In the generally stultifying world of rock music, we all appreciate someone or something a little bit different - and Ida Maria…

In the generally stultifying world of rock music, we all appreciate someone or something a little bit different - and Ida Maria certainly fits the bill, writes TONY CLAYTON-LEA

FOR SOMEONE WHO is such a whirling, dangerous dervish on stage (cracked ribs, forehead gashes, streaming blood), Norwegian singer Ida Maria Sivertsen cuts quite the introverted, solitary and introspective figure.

Aside from bruising on her arms and a pint of Guinness on the table in front of her (the time is 3pm) you wouldn't guess that Ida is a brand new rock star pin-up no-nonsense woman. Her two primary heroes in music are Iggy Pop and Bob Dylan. Now there's a woman of two halves and a prism of influences for you.

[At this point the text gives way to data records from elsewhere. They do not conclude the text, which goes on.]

(* ===== verification/StreamDriver.v ===== *)
(** * The streaming driver ([stream_routes_parallel_with_cache], [src/search.rs])

    A streamed search runs the heuristic search with an observer, then, when
    asked to, quotes the admissible routes the heuristic has not evaluated on
    worker threads, and reports through the state machine of [Streaming].

    Threads.  The worker threads run as [Workers] says: they interleave at every
    access to the quote cache, the [cancelled] flag and the channel, and the
    coordinator receives in between.  The schedule of a run is the list of moves
    made; then everyone goes on in turn to the end.  With one worker the search
    quotes on the caller's own thread, where an adapter's panic is the caller's. *)

From S2P Require Import Prelude Ordering AmmState Petgraph Graph Config SearchTypes Enumerate.
From S2P Require Import Liquidity QuoteCache Quote Heuristic HeuristicSearch Workers Searcher.
From S2P Require Import Streaming Session.

Section driver.
Context `{!AmmTypes} `{!Petgraph Address EdgeData}.

(** ** Overlays *)

Inductive SearchOverlaySource : Type :=
  | SourceCache (mock_overlay : AdapterCache)
  | SourceSnapshot (overlay : AdapterCache).

Definition SearchOverlaySource_new (s : AmmSearcher) (mock_overlay : AdapterCache) :
    SearchOverlaySource :=
  match as_snapshot_cache s with
  | Some overlay => SourceSnapshot overlay
  | None => SourceCache mock_overlay
  end.
(* ===== verification/StreamDriverProps.v ===== *)
(** * Lemmas on the streaming driver

    [quote_and_stream_parallel]: at any schedule of its threads it returns; the
    observer was shown quotes of the candidates, each once, and all of them when
    nothing stops; it fails only when an adapter panicked. *)

From S2P Require Import Prelude Ordering AmmState Petgraph Graph GraphPairs GraphInv GraphProps.
From S2P Require Import GraphTheorems Config SearchTypes Enumerate EnumerateProps.
From S2P Require Import EnumerateTheorems Liquidity QuoteCache QuoteCacheProps Quote QuoteProps.
From S2P Require Import Ranking Heuristic HeuristicProps HeuristicSearch HeuristicSteps.
From S2P Require Import HeuristicRun HeuristicWatch HeuristicTheorems Workers WorkersProps.
From S2P Require Import Searcher SearchTheorems.
From S2P Require Import Streaming StreamingProps StreamingTheorems Session StreamDriver.

Section parallel.
Context `{!AmmTypes} `{!Petgraph Address EdgeData}.
Context (s : AmmSearcher) (Inv : AdapterCache → Prop)
  (sim : SimConfig → Hop → U256 → result SimError U256).
Context (amount_in : U256) (sim_config : SimConfig) (parallel_config : ParallelSearchConfig)
  (schedule : list Move) (overlays : SearchOverlaySource).
Hypothesis (Hsim : simulates (as_registry s) Inv sim).
Hypothesis (Hinj : scope_inj (as_quote_context s)).
Hypothesis (Hoverlay : Inv (source_overlay overlays)).
Hypothesis (Hval : ParallelSearchConfig_validate parallel_config = Ok ()).

Abbreviation results :=
  (results_of (as_registry s) sim sim_config (as_quote_context s) amount_in).
Abbreviation coherent_ := (coherent (as_registry s) sim (as_quote_context s)).

Section call.
Context {O : Type} (on_quote : RouteQuote → O → bool * O) (paths : list RoutePath).

Abbreviation call qc ob := (quote_and_stream_parallel s paths amount_in sim_config overlays
  parallel_config schedule on_quote qc ob).

(** What a call answers. *)
Definition streamed_report (ob : O) (res : result SearchError QuotePathsReport * O * SharedQuoteCache) :
    Prop :=
  ∃ out obs b ob' qc', res = (out, ob', qc') ∧ coherent_ qc' ∧
    watched on_quote ob obs b ob' ∧ obs ⊆+ omap result_ok (results paths) ∧
    match out with
    | Ok report =>
        qp_stopped report = negb b ∧
        (b = true → obs ≡ₚ omap result_ok (results paths) ∧
                    qp_failures report ≡ₚ omap result_err (results paths))
    | Err e => e = ErrWorkerPanic ∧ panics schedule
    end.

Lemma single_worker_report chunk qc ob :
  chunk ≡ₚ paths → coherent_ qc →
  ∃ e, quote_paths_with_registry_observed (as_registry s) sim_config amount_in (Some on_quote) None
         chunk (source_overlay overlays) qc ob = Some e ∧
    streamed_report ob (Ok {| qp_quotes := ev_quotes e; qp_failures := ev_failures e;
                              qp_stopped := ev_stopped e |}, ev_captured e, ev_quote_cache e).
Proof.
  intros Hp Hqc.
  destruct (quote_paths_observed_spec (as_registry s) Inv sim sim_config Hsim (as_quote_context s)
    amount_in (Some on_quote) None Hinj chunk _ qc ob Hoverlay Hqc) as (e & Heq & Hv & _ & Hqc').
  exists e. split; [done|].
  match type of Hv with _ = ev_view (consume _ _ _ ?e0) => set (e1 := e0) in Hv end.
  assert (ev_watched on_quote ob e) as Hw.
  { eapply (ev_watched_view (Some on_quote)); [by symmetry|].
    apply (consume_watched (Some on_quote)). constructor. }
  assert (results chunk ≡ₚ results paths) as Hr by (by rewrite !results_of_perm, Hp).
  destruct (consume_prefix (Some on_quote) None (results chunk) e1 eq_refl) as (k & _ & Hq & Hf & Hs).
  unfold ev_view in Hv. injection Hv as Hq' Hf' _ Hs'. rewrite <- Hq' in Hq. rewrite <- Hf' in Hf.
  rewrite <- Hs' in Hs. simpl in Hq, Hf.
  eexists _, (ev_quotes e), _, _, _. split_and!; [done|done|exact Hw| |].
  - rewrite <- Hr, Hq. rewrite <- (take_drop k (results chunk)) at 2. rewrite omap_app.
    by apply submseteq_inserts_r.
  - simpl. rewrite negb_involutive. split; [done|].
    intros Hst%negb_true_iff. rewrite Hq, Hf, (Hs Hst), take_ge by done. by rewrite Hr.
Qed.

(** Splitting the paths over the workers. *)
Lemma split_chunks :
  paths ≠ [] →
  let n := Nat.min (workers parallel_config) (length paths) in
  mjoin (split_paths paths n) ≡ₚ paths ∧
  (n = 1 → default [] (head (split_paths paths n)) ≡ₚ paths).
Proof.
  intros Hne n.
  assert (1 ≤ workers parallel_config) as Hw.
  { revert Hval. unfold ParallelSearchConfig_validate. rewrite reject_if_Ok, eqb_0. tauto. }
  assert (n ≠ 0) as Hn by (destruct paths; [done|simpl in *; lia]).
  pose proof (split_paths_perm paths n Hn) as Hsplit.
  pose proof (length_split_paths paths n) as Hl. split; [done|].
  intros H1. rewrite H1 in *. rewrite <- Hsplit at 2.
  destruct (split_paths paths 1) as [|c [|c' l]]; simpl in *; [done|by rewrite app_nil_r|lia].
Qed.

Lemma joined_quotes chunks :
  mjoin chunks ≡ₚ paths →
  mjoin ((λ chunk, omap result_ok (results chunk)) <$> chunks) ≡ₚ omap result_ok (results paths).
Proof.
  intros Hp. assert (results paths ≡ₚ mjoin (results <$> chunks)) as ->.
  { rewrite results_of_perm, <- Hp. clear. induction chunks as [|c chunks IH]; csimpl; [done|].
    by rewrite results_of_perm, fmap_app, IH. }
  clear. induction chunks as [|c chunks IH]; csimpl; [done|]. by rewrite omap_app, IH.
Qed.

(** Several threads. *)
Lemma threads_report chunks qc ob :
  mjoin chunks ≡ₚ paths → coherent_ qc →
  ∃ sys, run_threads (as_registry s) sim_config amount_in true (source_overlay overlays) chunks schedule
      on_quote qc ob = Some sys ∧
    streamed_report ob (match join_workers (ws_threads sys) with
                        | Err e => Err e
                        | Ok reports => Ok (join_reports (ws_cancelled sys) reports)
                        end, ws_observer sys, ws_cache sys).
Proof.
  intros Hp Hqc.
  destruct (run_threads_spec (as_registry s) Inv sim (as_quote_context s) sim_config amount_in true Hsim
    Hinj on_quote ob chunks (source_overlay overlays) schedule qc Hqc Hoverlay) as (sys & -> & Hdone).
  exists sys. split; [done|].
  destruct Hdone as [Hqc' (obs & b & Hw & Hflag & Hsub & Hjoin)].
  rewrite (joined_quotes chunks Hp) in Hsub. eexists _, obs, b, _, _. split_and!; [done..|].
  destruct (join_workers (ws_threads sys)) as [reports|e]; [|done]. simpl. rewrite Hflag.
  destruct b; [|done]. destruct (Hjoin eq_refl) as [Hrep Hobs].
  destruct (reports_joined _ _ _ _ _ _ _ paths Hrep Hp) as (_ & Hf & Hst).
  rewrite Hst. split; [done|]. intros _. split; [|done]. rewrite (Hobs eq_refl). by apply joined_quotes.
Qed.

Lemma quote_and_stream_parallel_spec qc ob :
  coherent_ qc → ∃ res, call qc ob = Some res ∧ streamed_report ob res.
Proof.
  intros Hqc. unfold quote_and_stream_parallel. rewrite Hval. cbn [search_validated].
  destruct (length paths =? 0) eqn:Hlen.
  { apply Nat.eqb_eq, nil_length_inv in Hlen. eexists. split; [done|].
    eexists _, [], true, _, _. split_and!; [done..|apply watched_nil|apply submseteq_nil_l|].
    split; [done|]. intros _. by rewrite Hlen. }
  apply Nat.eqb_neq in Hlen. assert (paths ≠ []) as Hne by (by intros ->).
  destruct (split_chunks Hne) as (Hsplit & Hone). set (n := Nat.min _ _) in *.
  destruct (n =? 1) eqn:H1.
  - apply Nat.eqb_eq in H1. destruct (single_worker_report _ qc ob (Hone H1) Hqc) as (e & -> & Hrep).
    simpl. by eexists.
  - destruct (threads_report (split_paths paths n) qc ob Hsplit Hqc) as (sys & -> & Hrep).
    simpl. by eexists.
Qed.
End call.
End parallel.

Ida Maria is big news right now; you might have read in various magazines and weekend supplements that she's Bjork fronting The Stokes, Janis Joplin fronting The Jam, Adele fronting Buzzcocks, Kate Nash fronting Yeah Yeah Yeahs. The hybrid, associative potential of her material indicates music that is instantly recognisable yet with a curious twist. It's the twist that makes Ida Maria different, the reason why her debut album Fortress Round My Heart has been described as something akin to a fizzing, yelping ball of Nordic excitement.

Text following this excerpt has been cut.